The relevance of tumor-related epilepsy (TRE) to glioma survival is controversial. This study aimed to assess the risk factors and prognostic impact of TRE in adult patients with diffuse gliomas by integrating clinical, radiological, and molecular data.

Methods:

This multicenter retrospective study included 1036 adult patients with diffuse gliomas from local hospitals and the POLA Network. Patients were categorized into three prognostic groups: lower-grade oligodendroglioma/astrocytoma (OD/AC, II–III, IDH-MT), not otherwise specified or not elsewhere classified (NOS/NEC, II–III, IDH-WT), and high-grade gliomas (HGG, IV). Clinico-radiological, molecular, and therapeutic factors were analyzed using univariate and multivariate logistic regression, with the Cox proportional hazards model applied to identify independent prognostic factors for progression-free survival (PFS) and overall survival (OS).

Results:

TRE occurred in 44.4% of OD/AC patients, 25.8% of NOS/NEC patients, and 16.5% of HGG patients.
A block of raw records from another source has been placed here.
(** * The Windows launcher of ocr_server, [dist_tools/launcher.c]

    The launcher finds the directory of its own image, makes it the working
    directory, checks that the bundled interpreter is there, sets
    [PYTHONPATH], and starts the interpreter on [boot.py].

    The program is a straight line of calls to the operating system and the C
    runtime.  It is embedded here as a function in a small monad that threads
    the state of the process and reads the answers of the operating system
    from a record; the C strings are [string]s, the environment block is a
    finite map, the open handles are a finite set. *)

From Stdlib Require Import ZArith Ascii String.
From stdpp Require Import base tactics option list gmap strings pretty.

Local Open Scope Z_scope.

(** ** Constants of [windows.h] and [stdlib.h] *)

Definition MAX_PATH : nat := 260.
Definition _MAX_DRIVE : nat := 3.
Definition _MAX_DIR : nat := 256.
Definition _MAX_FNAME : nat := 256.
Definition _MAX_EXT : nat := 256.

Definition INVALID_FILE_ATTRIBUTES : Z := 4294967295.
Definition CREATE_NO_WINDOW : Z := 134217728.
Definition MB_OK : Z := 0.
Definition MB_ICONERROR : Z := 16.
Definition TRUE : Z := 1.
Definition FALSE : Z := 0.

(** ** C strings *)

(** Characters that a literal of this file cannot hold. *)
Definition dquote : ascii := "034"%char.
Definition newline : ascii := "010"%char.
Definition q : string := String dquote EmptyString.
Definition nl : string := String newline EmptyString.

Definition is_slash (c : ascii) : bool :=
  Ascii.eqb c "/"%char || Ascii.eqb c "\"%char.

Fixpoint last_char (s : string) : option ascii :=
  match s with
  | EmptyString => None
  | String c EmptyString => Some c
  | String _ s' => last_char s'
  end.

Definition ends_with_slash (s : string) : bool :=
  match last_char s with
  | Some c => is_slash c
  | None => false
  end.

Fixpoint has_char (c : ascii) (s : string) : bool :=
  match s with
  | EmptyString => false
  | String d s' => Ascii.eqb c d || has_char c s'
  end.

(** *** [sprintf]

    The directives the launcher uses are [%s] and [%d].  The [%d] of the
    launcher receives a [DWORD]; it is printed as the [int] with the same 32
    bits. *)

Inductive fmt_arg : Type :=
  | ArgS (s : string)
  | ArgD (n : Z).

Definition as_int (n : Z) : Z := (n + 2 ^ 31) mod 2 ^ 32 - 2 ^ 31.
(** X10.  [makeRequest] throws in four cases only: [buildUrl] throws;
    there are data and [JSON.stringify] throws on them, and then the
    transport is not asked; the transport throws; or the content type is
    not JSON and reading the text of the body throws.  It throws what was
    thrown there.  A body of content type JSON that cannot be parsed is
    not a failure: the body of the result is then the empty object. *)
Theorem makeRequest_failures (this : APIClient) (options : RequestOptions) :
  (forall e,
      makeRequest engine_String JSON_stringify fetch this options = Throw e
      <-> buildUrl engine_String this (endpoint options) (params options)
            (apiKey options) = Throw e
          \/ exists url,
               buildUrl engine_String this (endpoint options)
                 (params options) (apiKey options) = Normal url /\
               ((exists d, data options = Some d /\
                           JSON_stringify d = Throw e)
                \/ exists text,
                     request_data JSON_stringify (data options)
                     = Normal text /\
                     (fetch url (fetchOptions_of this options text)
                      = Throw e
                      \/ exists response,
                           fetch url (fetchOptions_of this options text)
                           = Normal response /\
                           contains "application/json"
                             (contentType_of response) = false /\
                           APIResponse_text response = Throw e))) /\
  (forall e d,
      data options = Some d ->
      JSON_stringify d = Throw e ->
      forall fetch',
        makeRequest engine_String JSON_stringify fetch' this options
        = makeRequest engine_String JSON_stringify fetch this options) /\
  (forall url text response e,
      buildUrl engine_String this (endpoint options) (params options)
        (apiKey options) = Normal url ->
      request_data JSON_stringify (data options) = Normal text ->
      fetch url (fetchOptions_of this options text) = Normal response ->
      contains "application/json" (contentType_of response) = true ->
      APIResponse_json response = Throw e ->
      exists result,
        makeRequest engine_String JSON_stringify fetch this options
        = Normal result /\
        body result = JObject []).
Proof.
  split; [| split].
  - intros e. rewrite makeRequest_steps. split.
    + destruct (buildUrl engine_String this (endpoint options)
                  (params options) (apiKey options)) as [url | e0];
        cbn [bind]; intros H; [| left; congruence].
      right. exists url. split; [reflexivity |].
      unfold request_data in *.
      destruct (data options) as [d |].
      * destruct (JSON_stringify d) as [text | e1] eqn:Hd; cbn [bind] in *.
        -- right. exists text. split; [reflexivity |].
           destruct (fetch url (fetchOptions_of this options text))
             as [response | e2]; cbn [bind] in H; [| left; congruence].
           right. exists response. split; [reflexivity |].
           unfold parseResponseBody in H.
           fold (contentType_of response) in H.
           destruct (contains "application/json" (contentType_of response)).
           ++ destruct (APIResponse_json response); discriminate H.
           ++ split; [reflexivity |].
              destruct (APIResponse_text response); cbn [bind] in H;
                [discriminate H | congruence].
        -- left. exists d. split; [reflexivity | congruence].
      * cbn [bind] in H. right. exists None. split; [reflexivity |].
        destruct (fetch url (fetchOptions_of this options None))
          as [response | e2]; cbn [bind] in H; [| left; congruence].
        right. exists response. split; [reflexivity |].
        unfold parseResponseBody in H.
        fold (contentType_of response) in H.
        destruct (contains "application/json" (contentType_of response)).
        -- destruct (APIResponse_json response); discriminate H.
        -- split; [reflexivity |].
           destruct (APIResponse_text response); cbn [bind] in H;
             [discriminate H | congruence].
    + intros [Hu | (url & Hu & Hrest)]; rewrite Hu; cbn [bind];
        [reflexivity |].
      destruct Hrest as [(d & Hd & He)
                        | (text & Ht & [Hf | (response & Hf & Hct & Htext)])].
      * unfold request_data. now rewrite Hd, He.
      * rewrite Ht. cbn [bind]. now rewrite Hf.
      * rewrite Ht. cbn [bind]. rewrite Hf. cbn [bind].
        unfold parseResponseBody.
        fold (contentType_of response). now rewrite Hct, Htext.
  - intros e d Hd He fetch'. unfold makeRequest.
    destruct (buildUrl engine_String this (endpoint options)
                (params options) (apiKey options)); cbn [bind];
      [| reflexivity].
    unfold request_data. now rewrite Hd, He.
  - intros url text response e Hu Ht Hf Hct Hjson.
    rewrite makeRequest_steps, Hu. cbn [bind]. rewrite Ht. cbn [bind].
    rewrite Hf. cbn [bind].
    unfold parseResponseBody. fold (contentType_of response).
    rewrite Hct, Hjson. cbn [bind]. eexists. split; reflexivity.
Qed.

End RequestExtras.

(** X11.  The key of a client is never empty: it is the key given to the
    constructor if that is not empty, else [CAT_API_KEY] of the environment
    if that is not empty, else [DEMO-API-KEY]; and it is the [x-api-key]
    among the default headers, beside the content type and the accepted
    type of the configuration. *)
Theorem client_key_never_empty (CAT_API_KEY apiKey : option string) :
  client_apiKey (new_APIClient CAT_API_KEY apiKey) <> EmptyString /\
  client_apiKey (new_APIClient CAT_API_KEY apiKey)
  = (if truthy apiKey then match apiKey with
                           | Some key => key
                           | None => EmptyString
                           end
     else if truthy CAT_API_KEY then match CAT_API_KEY with
                                     | Some key => key
                                     | None => EmptyString
                                     end
     else "DEMO-API-KEY") /\
  defaultHeaders (new_APIClient CAT_API_KEY apiKey)
  = [ ("Content-Type", "application/json");
      ("Accept", "application/json");
      ("x-api-key", client_apiKey (new_APIClient CAT_API_KEY apiKey)) ].
Proof.
  unfold new_APIClient, API_CONFIG.apiKey. cbn [client_apiKey defaultHeaders].
  destruct apiKey as [[| c key] |], CAT_API_KEY as [[| c' env] |];
    cbn; repeat split; discriminate.
Qed.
Multivariate analysis identified age as the only significant independent correlate of TRE in the OD/AC group (OR = 0.961; p = 0.004), while the absence of deep structure involvement was independently associated with TRE in the NOS/NEC and HGG groups. In univariate analysis, the presence of TRE was associated with longer PFS and OS across all groups, particularly in the NOS/NEC group, where patients with TRE had a median PFS of 35.2 months compared to 13.6 months in those without TRE (p = 0.02), but was not a significant predictor in multivariate analyses. TRE was the only factor significantly associated with maintaining histological grade at recurrence (HR = 0.094; p = 0.005).

Conclusion:

TRE was not a strong independent prognostic factor after controlling for clinical and molecular tumor features, suggesting that the prognostic relevance of TRE is likely driven by underlying glioma biology and other associated clinical factors.